§ What is needed
Please give nothing except the number of lines in the records below that include the word "else".

§ Listed records

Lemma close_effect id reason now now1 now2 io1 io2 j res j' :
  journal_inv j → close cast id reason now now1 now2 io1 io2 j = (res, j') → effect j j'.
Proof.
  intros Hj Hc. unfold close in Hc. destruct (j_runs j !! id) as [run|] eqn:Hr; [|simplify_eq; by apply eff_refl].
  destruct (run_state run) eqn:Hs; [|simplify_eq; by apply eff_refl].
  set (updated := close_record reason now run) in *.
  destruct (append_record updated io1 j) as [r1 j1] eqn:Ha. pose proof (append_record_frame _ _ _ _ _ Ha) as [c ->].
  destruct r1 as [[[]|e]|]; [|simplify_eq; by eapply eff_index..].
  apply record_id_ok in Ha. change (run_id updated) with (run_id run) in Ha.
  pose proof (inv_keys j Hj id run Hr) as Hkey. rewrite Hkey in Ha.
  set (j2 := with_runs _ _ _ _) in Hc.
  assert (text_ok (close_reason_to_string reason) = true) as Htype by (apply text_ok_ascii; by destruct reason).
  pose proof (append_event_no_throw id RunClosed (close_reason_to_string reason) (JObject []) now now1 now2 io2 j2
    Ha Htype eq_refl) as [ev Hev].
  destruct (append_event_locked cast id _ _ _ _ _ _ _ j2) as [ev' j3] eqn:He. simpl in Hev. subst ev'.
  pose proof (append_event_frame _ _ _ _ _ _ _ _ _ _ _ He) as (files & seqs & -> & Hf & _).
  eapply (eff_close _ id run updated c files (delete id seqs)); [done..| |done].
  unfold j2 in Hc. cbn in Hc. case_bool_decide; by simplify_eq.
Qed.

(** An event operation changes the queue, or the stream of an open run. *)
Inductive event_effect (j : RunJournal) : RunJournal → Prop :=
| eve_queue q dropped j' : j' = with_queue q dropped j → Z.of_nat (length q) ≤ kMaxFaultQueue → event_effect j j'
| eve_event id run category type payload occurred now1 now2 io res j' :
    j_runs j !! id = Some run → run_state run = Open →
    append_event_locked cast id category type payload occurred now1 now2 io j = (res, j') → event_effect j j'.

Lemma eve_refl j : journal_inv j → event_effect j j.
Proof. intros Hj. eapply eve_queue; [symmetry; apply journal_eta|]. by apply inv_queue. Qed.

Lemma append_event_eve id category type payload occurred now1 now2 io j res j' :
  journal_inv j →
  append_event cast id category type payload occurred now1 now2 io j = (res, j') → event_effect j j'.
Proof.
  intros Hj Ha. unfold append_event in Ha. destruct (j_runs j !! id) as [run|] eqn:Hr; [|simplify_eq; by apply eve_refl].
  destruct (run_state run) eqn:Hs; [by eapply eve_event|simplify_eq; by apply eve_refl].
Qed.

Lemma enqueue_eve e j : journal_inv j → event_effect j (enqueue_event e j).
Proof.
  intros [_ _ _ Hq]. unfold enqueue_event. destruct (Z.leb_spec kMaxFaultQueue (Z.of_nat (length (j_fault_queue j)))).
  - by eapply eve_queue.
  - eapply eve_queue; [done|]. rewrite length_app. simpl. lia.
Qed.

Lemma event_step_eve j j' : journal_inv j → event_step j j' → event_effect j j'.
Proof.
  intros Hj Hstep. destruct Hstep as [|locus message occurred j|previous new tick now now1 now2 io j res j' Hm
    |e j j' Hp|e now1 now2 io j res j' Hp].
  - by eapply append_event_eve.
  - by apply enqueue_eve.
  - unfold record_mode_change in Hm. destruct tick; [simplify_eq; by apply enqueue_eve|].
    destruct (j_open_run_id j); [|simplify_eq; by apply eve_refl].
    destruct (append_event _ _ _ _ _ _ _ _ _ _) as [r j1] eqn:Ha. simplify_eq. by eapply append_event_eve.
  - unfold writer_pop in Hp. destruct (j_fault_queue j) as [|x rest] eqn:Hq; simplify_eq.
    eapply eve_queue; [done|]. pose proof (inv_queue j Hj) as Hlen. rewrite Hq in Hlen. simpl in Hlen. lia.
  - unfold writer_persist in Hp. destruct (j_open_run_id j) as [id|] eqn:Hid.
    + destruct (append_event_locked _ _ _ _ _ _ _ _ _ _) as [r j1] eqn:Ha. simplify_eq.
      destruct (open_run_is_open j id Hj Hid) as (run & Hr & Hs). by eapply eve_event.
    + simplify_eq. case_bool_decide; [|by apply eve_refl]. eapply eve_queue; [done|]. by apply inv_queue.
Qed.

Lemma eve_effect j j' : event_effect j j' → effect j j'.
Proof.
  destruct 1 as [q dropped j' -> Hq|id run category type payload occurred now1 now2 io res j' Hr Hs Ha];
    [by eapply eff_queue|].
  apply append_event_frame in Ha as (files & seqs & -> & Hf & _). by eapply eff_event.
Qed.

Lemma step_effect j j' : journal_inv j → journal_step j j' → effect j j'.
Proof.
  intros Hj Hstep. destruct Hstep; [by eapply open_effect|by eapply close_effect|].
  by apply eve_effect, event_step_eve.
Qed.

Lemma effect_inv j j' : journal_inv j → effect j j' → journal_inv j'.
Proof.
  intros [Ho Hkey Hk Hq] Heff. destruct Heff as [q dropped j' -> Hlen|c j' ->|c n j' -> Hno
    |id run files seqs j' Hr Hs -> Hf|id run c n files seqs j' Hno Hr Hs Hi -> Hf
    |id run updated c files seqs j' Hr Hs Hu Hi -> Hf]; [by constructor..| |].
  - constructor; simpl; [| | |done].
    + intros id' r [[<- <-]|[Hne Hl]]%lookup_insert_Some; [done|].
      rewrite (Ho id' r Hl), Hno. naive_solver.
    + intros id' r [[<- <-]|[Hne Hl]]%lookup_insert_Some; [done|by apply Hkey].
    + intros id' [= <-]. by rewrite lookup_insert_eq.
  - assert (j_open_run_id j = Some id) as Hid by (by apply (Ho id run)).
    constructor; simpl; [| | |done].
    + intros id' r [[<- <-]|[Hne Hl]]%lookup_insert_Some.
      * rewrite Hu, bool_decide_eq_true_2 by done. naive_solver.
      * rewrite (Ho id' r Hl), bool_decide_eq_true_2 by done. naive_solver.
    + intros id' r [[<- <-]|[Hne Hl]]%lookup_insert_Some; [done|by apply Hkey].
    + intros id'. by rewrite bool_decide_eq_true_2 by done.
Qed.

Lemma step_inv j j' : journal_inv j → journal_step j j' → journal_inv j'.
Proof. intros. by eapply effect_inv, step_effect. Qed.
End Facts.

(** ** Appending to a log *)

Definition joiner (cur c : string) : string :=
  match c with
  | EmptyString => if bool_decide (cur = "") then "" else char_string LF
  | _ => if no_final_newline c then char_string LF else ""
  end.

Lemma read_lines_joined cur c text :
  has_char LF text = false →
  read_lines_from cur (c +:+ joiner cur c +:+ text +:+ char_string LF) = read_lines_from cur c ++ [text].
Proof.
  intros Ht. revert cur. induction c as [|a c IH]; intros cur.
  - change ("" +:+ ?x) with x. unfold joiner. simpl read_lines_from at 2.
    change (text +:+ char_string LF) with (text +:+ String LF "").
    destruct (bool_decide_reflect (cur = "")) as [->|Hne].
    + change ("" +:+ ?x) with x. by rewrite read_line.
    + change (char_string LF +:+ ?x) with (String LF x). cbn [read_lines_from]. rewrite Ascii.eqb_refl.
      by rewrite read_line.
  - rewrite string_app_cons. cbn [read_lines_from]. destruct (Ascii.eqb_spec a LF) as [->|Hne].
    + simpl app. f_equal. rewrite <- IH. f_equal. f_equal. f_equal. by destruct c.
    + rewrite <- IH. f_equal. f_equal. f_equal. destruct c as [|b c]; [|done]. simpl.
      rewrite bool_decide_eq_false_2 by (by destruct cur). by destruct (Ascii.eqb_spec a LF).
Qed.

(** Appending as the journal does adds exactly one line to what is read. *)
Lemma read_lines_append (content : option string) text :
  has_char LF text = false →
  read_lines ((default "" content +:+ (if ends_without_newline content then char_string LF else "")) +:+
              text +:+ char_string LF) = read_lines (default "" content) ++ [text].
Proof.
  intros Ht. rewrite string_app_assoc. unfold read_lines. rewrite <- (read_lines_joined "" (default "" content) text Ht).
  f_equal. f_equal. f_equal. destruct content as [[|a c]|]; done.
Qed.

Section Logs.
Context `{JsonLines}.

§ Result for this exercise
3